● Exercise objective:
Print the listing below exactly, leaving nothing out.

● Extracted data:
Lemma bind_Printf {B : Type} (w0 w : World) (format : string) (a : LogArg)
    (k : unit -> M B) :
  logOpenable w = logOpenable w0 ->
  bind (log.Printf (loggerOf w0) format a) k w = k tt (grow w [] [logged format a]).
Proof. intros Ho. unfold bind. now rewrite Printf_run. Qed.

Lemma bind_load_fresh {B : Type} (w : World) (c : tls.Config) (k : bool -> M B) :
  bind (load_InsecureSkipVerify (List.length (heap w))) k (grow w [c] []) =
  k (tls.InsecureSkipVerify c) (grow w [c] []).
Proof.
  unfold bind, load_InsecureSkipVerify.
  replace (deref _ _) with (Some c); [reflexivity|].
  symmetry. generalize (deref_fresh w [] [] c []).
  now rewrite Nat.add_0_r.
Qed.

Ltac flatten_lists :=
  repeat progress (rewrite <- ?app_assoc, ?app_nil_r; simpl app).

Ltac run_logging :=
  repeat first [ rewrite bind_bind
               | rewrite bind_Printf by reflexivity
               | rewrite bind_ret
               | rewrite grow_grow ].

(** [lookupEndpoints] computes [lookupOutcome]. *)
Lemma lookupEndpoints_run (s : Service) (repoName : string) (w : World) :
  lookupEndpoints s repoName w = lookupOutcome s repoName w.
Proof.
  unfold lookupEndpoints, lookupOutcome.
  rewrite bind_new.
  unfold bind at 1. unfold os.OpenFile_log.
  change (log.New (if logOpenable (grow w [tlsconfig_ServerDefault] []) then _ else _))
    with (loggerOf w).
  rewrite bind_Printf by reflexivity. rewrite grow_grow.
  unfold bind at 1.
  set (w1 := grow w _ _).
  change (loggerOf w) with (loggerOf w1).
  rewrite mirrorLoop_run. subst w1. rewrite grow_grow, heap_grow. simpl app.
  rewrite length_app, Nat.add_1_r.
  destruct (firstFailure s (Mirrors (Config s))) as [e|]; [reflexivity|].
  change (loggerOf (grow _ _ _)) with (loggerOf w).
  destruct (strings.HasPrefix repoName _).
  - unfold officialCandidates.
    destruct (String.eqb runtime_GOOS "linux"); run_logging; unfold ret;
      now flatten_lists.
  - destruct (_ <=? 0)%Z; [reflexivity|].
    unfold bind at 1. rewrite Service_TLSConfig_run.
    destruct (trustPolicy s _) as [c|e]; [|reflexivity].
    rewrite bind_load_fresh, negb_involutive.
    unfold hostCandidates, hostCandidateV2, hostCandidateV1, v2Versions.
    rewrite heap_grow, length_app. simpl List.length. rewrite length_map.
    rewrite Nat.add_succ_r.
    destruct (tls.InsecureSkipVerify c); simpl negb; cbv iota;
      run_logging; unfold ret; now flatten_lists.
Qed.

(** ** The paths through [lookupEndpoints] *)

Lemma resolvedPrefix_length (s : Service) (ms : list string) :
  firstFailure s ms = None -> List.length (resolvedPrefix s ms) = List.length ms.
Proof.
  intros H. rewrite <- (resolvedPrefix_all s ms H) at 2. now rewrite length_map.
Qed.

● Finished task:
Lemma bind_Printf {B : Type} (w0 w : World) (format : string) (a : LogArg)
    (k : unit -> M B) :
  logOpenable w = logOpenable w0 ->
  bind (log.Printf (loggerOf w0) format a) k w = k tt (grow w [] [logged format a]).
Proof. intros Ho. unfold bind. now rewrite Printf_run. Qed.

Lemma bind_load_fresh {B : Type} (w : World) (c : tls.Config) (k : bool -> M B) :
  bind (load_InsecureSkipVerify (List.length (heap w))) k (grow w [c] []) =
  k (tls.InsecureSkipVerify c) (grow w [c] []).
Proof.
  unfold bind, load_InsecureSkipVerify.
  replace (deref _ _) with (Some c); [reflexivity|].
  symmetry. generalize (deref_fresh w [] [] c []).
  now rewrite Nat.add_0_r.
Qed.

Ltac flatten_lists :=
  repeat progress (rewrite <- ?app_assoc, ?app_nil_r; simpl app).

Ltac run_logging :=
  repeat first [ rewrite bind_bind
               | rewrite bind_Printf by reflexivity
               | rewrite bind_ret
               | rewrite grow_grow ].

(** [lookupEndpoints] computes [lookupOutcome]. *)
Lemma lookupEndpoints_run (s : Service) (repoName : string) (w : World) :
  lookupEndpoints s repoName w = lookupOutcome s repoName w.
Proof.
  unfold lookupEndpoints, lookupOutcome.
  rewrite bind_new.
  unfold bind at 1. unfold os.OpenFile_log.
  change (log.New (if logOpenable (grow w [tlsconfig_ServerDefault] []) then _ else _))
    with (loggerOf w).
  rewrite bind_Printf by reflexivity. rewrite grow_grow.
  unfold bind at 1.
  set (w1 := grow w _ _).
  change (loggerOf w) with (loggerOf w1).
  rewrite mirrorLoop_run. subst w1. rewrite grow_grow, heap_grow. simpl app.
  rewrite length_app, Nat.add_1_r.
  destruct (firstFailure s (Mirrors (Config s))) as [e|]; [reflexivity|].
  change (loggerOf (grow _ _ _)) with (loggerOf w).
  destruct (strings.HasPrefix repoName _).
  - unfold officialCandidates.
    destruct (String.eqb runtime_GOOS "linux"); run_logging; unfold ret;
      now flatten_lists.
  - destruct (_ <=? 0)%Z; [reflexivity|].
    unfold bind at 1. rewrite Service_TLSConfig_run.
    destruct (trustPolicy s _) as [c|e]; [|reflexivity].
    rewrite bind_load_fresh, negb_involutive.
    unfold hostCandidates, hostCandidateV2, hostCandidateV1, v2Versions.
    rewrite heap_grow, length_app. simpl List.length. rewrite length_map.
    rewrite Nat.add_succ_r.
    destruct (tls.InsecureSkipVerify c); simpl negb; cbv iota;
      run_logging; unfold ret; now flatten_lists.
Qed.

(** ** The paths through [lookupEndpoints] *)

Lemma resolvedPrefix_length (s : Service) (ms : list string) :
  firstFailure s ms = None -> List.length (resolvedPrefix s ms) = List.length ms.
Proof.
  intros H. rewrite <- (resolvedPrefix_all s ms H) at 2. now rewrite length_map.
Qed.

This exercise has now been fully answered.